**How to complete this task:**
Scan the lines below for the string "imap" and copy every one that has it.

**Listed records:**
======
Lemma tx_loc_cmp_spec a b : match tx_loc_cmp a b with Lt => tx_loc_lt a b | Eq => a = b | Gt => tx_loc_lt b a end.
Proof.
  destruct a as [h i], b as [h' i']. unfold tx_loc_cmp, tx_loc_lt, then_cmp. cbn [tx_loc_height tx_loc_index].
  destruct (Z.compare_spec h h'); [destruct (Z.compare_spec i i')|..]; subst; auto.
Qed.
Lemma out_loc_cmp_spec a b : match out_loc_cmp a b with Lt => out_loc_lt a b | Eq => a = b | Gt => out_loc_lt b a end.
Proof.
  destruct a as [t j], b as [t' j']. unfold out_loc_cmp, out_loc_lt. cbn [transaction_loc output_index]. pose proof (tx_loc_cmp_spec t t') as H.
  destruct (tx_loc_cmp t t'); cbn [then_cmp]; [subst; destruct (Z.compare_spec j j'); subst; auto|auto..].
Qed.
Lemma tx_loc_lt_trans a b c : tx_loc_lt a b → tx_loc_lt b c → tx_loc_lt a c.
Proof. unfold tx_loc_lt. lia. Qed.
Lemma tx_loc_lt_irrefl a : ¬ tx_loc_lt a a.
Proof. unfold tx_loc_lt. lia. Qed.
Lemma out_loc_lt_trans a b c : out_loc_lt a b → out_loc_lt b c → out_loc_lt a c.
Proof.
  unfold out_loc_lt. intros [H1|[E1 H1]] [H2|[E2 H2]]; [left; by eapply tx_loc_lt_trans|left; by rewrite <- E2|left; by rewrite E1|right; split; [congruence|lia]].
Qed.
Lemma out_loc_lt_irrefl a : ¬ out_loc_lt a a.
Proof. intros [H|[_ H]]; [by eapply tx_loc_lt_irrefl|lia]. Qed.
Lemma tx_loc_cmp_le a b : tx_loc_cmp a b ≠ Gt ↔ a = b ∨ tx_loc_lt a b.
Proof.
  pose proof (tx_loc_cmp_spec a b) as H. destruct (tx_loc_cmp a b); [split; [auto|done]..|]. split; [done|].
  intros [->|Hlt] _; [|pose proof (tx_loc_lt_trans _ _ _ H Hlt) as H']; by eapply tx_loc_lt_irrefl.
Qed.
Lemma loc_le_spec {A} (p q : OutputLocation * A) : loc_le p q ↔ p.1 = q.1 ∨ out_loc_lt p.1 q.1.
Proof.
  unfold loc_le. pose proof (out_loc_cmp_spec p.1 q.1) as H. destruct (out_loc_cmp p.1 q.1); [split; [auto|done]..|]. split; [done|].
  intros [He|Hlt] _; [rewrite He in H|pose proof (out_loc_lt_trans _ _ _ H Hlt) as H']; by eapply out_loc_lt_irrefl.
Qed.
#[export] Instance loc_le_trans {A} : Transitive (loc_le (A := A)).
Proof. intros p q r. rewrite !loc_le_spec. intros [E1|H1] [E2|H2]; [left; congruence|right; by rewrite E1|right; by rewrite <- E2|right; by eapply out_loc_lt_trans]. Qed.
#[export] Instance loc_le_total {A} : Total (loc_le (A := A)).
Proof. intros p q. rewrite !loc_le_spec. pose proof (out_loc_cmp_spec p.1 q.1) as H. destruct (out_loc_cmp p.1 q.1); auto. Qed.

(** Entries in the order of their locations. *)
Definition sorted_outputs {A} (l : list (OutputLocation * A)) : Prop := StronglySorted (λ p q, out_loc_lt p.1 q.1) l.

Lemma sorted_outputs_NoDup {A} (l : list (OutputLocation * A)) : sorted_outputs l → NoDup l.*1.
Proof.
  induction 1 as [|p l _ IH Hp]; [constructor|]. apply NoDup_cons. split; [|done]. intros (q & Hq & Hin)%list_elem_of_fmap. rewrite Forall_forall in Hp.
  specialize (Hp q Hin). rewrite Hq in Hp. by eapply out_loc_lt_irrefl.
Qed.

Lemma sorted_outputs_le {A} (l : list (OutputLocation * A)) : sorted_outputs l → StronglySorted loc_le l.
Proof.
  induction 1 as [|p l _ IH Hp]; [constructor|]. constructor; [done|]. eapply Forall_impl; [exact Hp|]. intros q Hq. apply loc_le_spec. by right.
Qed.

Lemma by_out_loc_perm {A} (l : list (OutputLocation * A)) : NoDup l.*1 → by_out_loc l ≡ₚ l.
Proof.
  intros Hn. unfold by_out_loc. rewrite merge_sort_Permutation, map_to_list_to_map by (by rewrite fmap_reverse, reverse_Permutation). apply reverse_Permutation.
Qed.

(** Sorting entries gives the list of them that is in order. *)
Lemma by_out_loc_sorted {A B} (f : A → B) (l : list (OutputLocation * A)) (k : list (OutputLocation * B)) : sorted_outputs k → (λ e, (e.1, f e.2)) <$> l ≡ₚ k →
  (λ e, (e.1, f e.2)) <$> by_out_loc l = k.
Proof.
  intros Hk Hp. assert (Hn : NoDup l.*1).
  { apply sorted_outputs_NoDup in Hk. rewrite <- Hp in Hk. rewrite <- list_fmap_compose in Hk. exact Hk. }
  apply (StronglySorted_unique_strong loc_le).
  - intros p q Hp' Hq. rewrite !loc_le_spec. rewrite by_out_loc_perm, Hp in Hp' by done. intros [He|H1] [He'|H2]; [|rewrite He in H2; by destruct (out_loc_lt_irrefl q.1)|rewrite He' in H1; by destruct (out_loc_lt_irrefl p.1)|].
    + apply sorted_outputs_NoDup in Hk. apply list_elem_of_lookup in Hp' as [i Hi], Hq as [j Hj].
      assert (i = j) as -> by (eapply (NoDup_lookup k.*1); [done|rewrite list_lookup_fmap, Hi; done|rewrite list_lookup_fmap, Hj; cbn; by rewrite He']). congruence.
    + destruct (out_loc_lt_irrefl p.1). by eapply out_loc_lt_trans.
  - pose proof (StronglySorted_merge_sort loc_le (map_to_list (list_to_map (M := gmap OutputLocation A) (reverse l)))) as Hs. fold (by_out_loc l) in Hs.
    induction Hs as [|p r Hs IH Hr]; [constructor|]. rewrite fmap_cons. constructor; [done|]. rewrite Forall_fmap. eapply Forall_impl; [exact Hr|]. done.
  - by apply sorted_outputs_le.
  - by rewrite by_out_loc_perm.
Qed.

Section Spec.
Context `{Env : !ChainEnv, SP : !ScriptParser}.
Implicit Types (b : FinalizedBlock) (bs : list FinalizedBlock).

(** ** The data of a chain *)

(** Transactions with their locations and hashes. *)
Abbreviation TxEntry := (TransactionLocation * (Transaction * Hash))%type.
Definition entry_hash (e : TxEntry) : Hash := e.2.2.
Definition block_txs b : list TxEntry :=
  imap (λ i e, (mkTxLoc (fb_height b) (Z.of_nat i), e)) (zip (transactions (fb_block b)) (fb_transaction_hashes b)).
Definition chain_txs bs : list TxEntry := bs ≫= block_txs.

(** Outputs with their locations. The outputs of the genesis block can not be spent. *)
Definition tx_outputs (e : TxEntry) : list (OutputLocation * Output) := imap (λ j o, (mkOutLoc e.1 (Z.of_nat j), o)) (outputs e.2.1).
Definition spendable (es : list TxEntry) : list (OutputLocation * Output) := filter (λ e, is_min (tx_loc_height e.1) = false) es ≫= tx_outputs.
Definition block_outputs b : list (OutputLocation * Output) := spendable (block_txs b).
Definition chain_outputs bs : list (OutputLocation * Output) := spendable (chain_txs bs).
======
**Response area:**
  imap (λ i e, (mkTxLoc (fb_height b) (Z.of_nat i), e)) (zip (transactions (fb_block b)) (fb_transaction_hashes b)).
Definition tx_outputs (e : TxEntry) : list (OutputLocation * Output) := imap (λ j o, (mkOutLoc e.1 (Z.of_nat j), o)) (outputs e.2.1).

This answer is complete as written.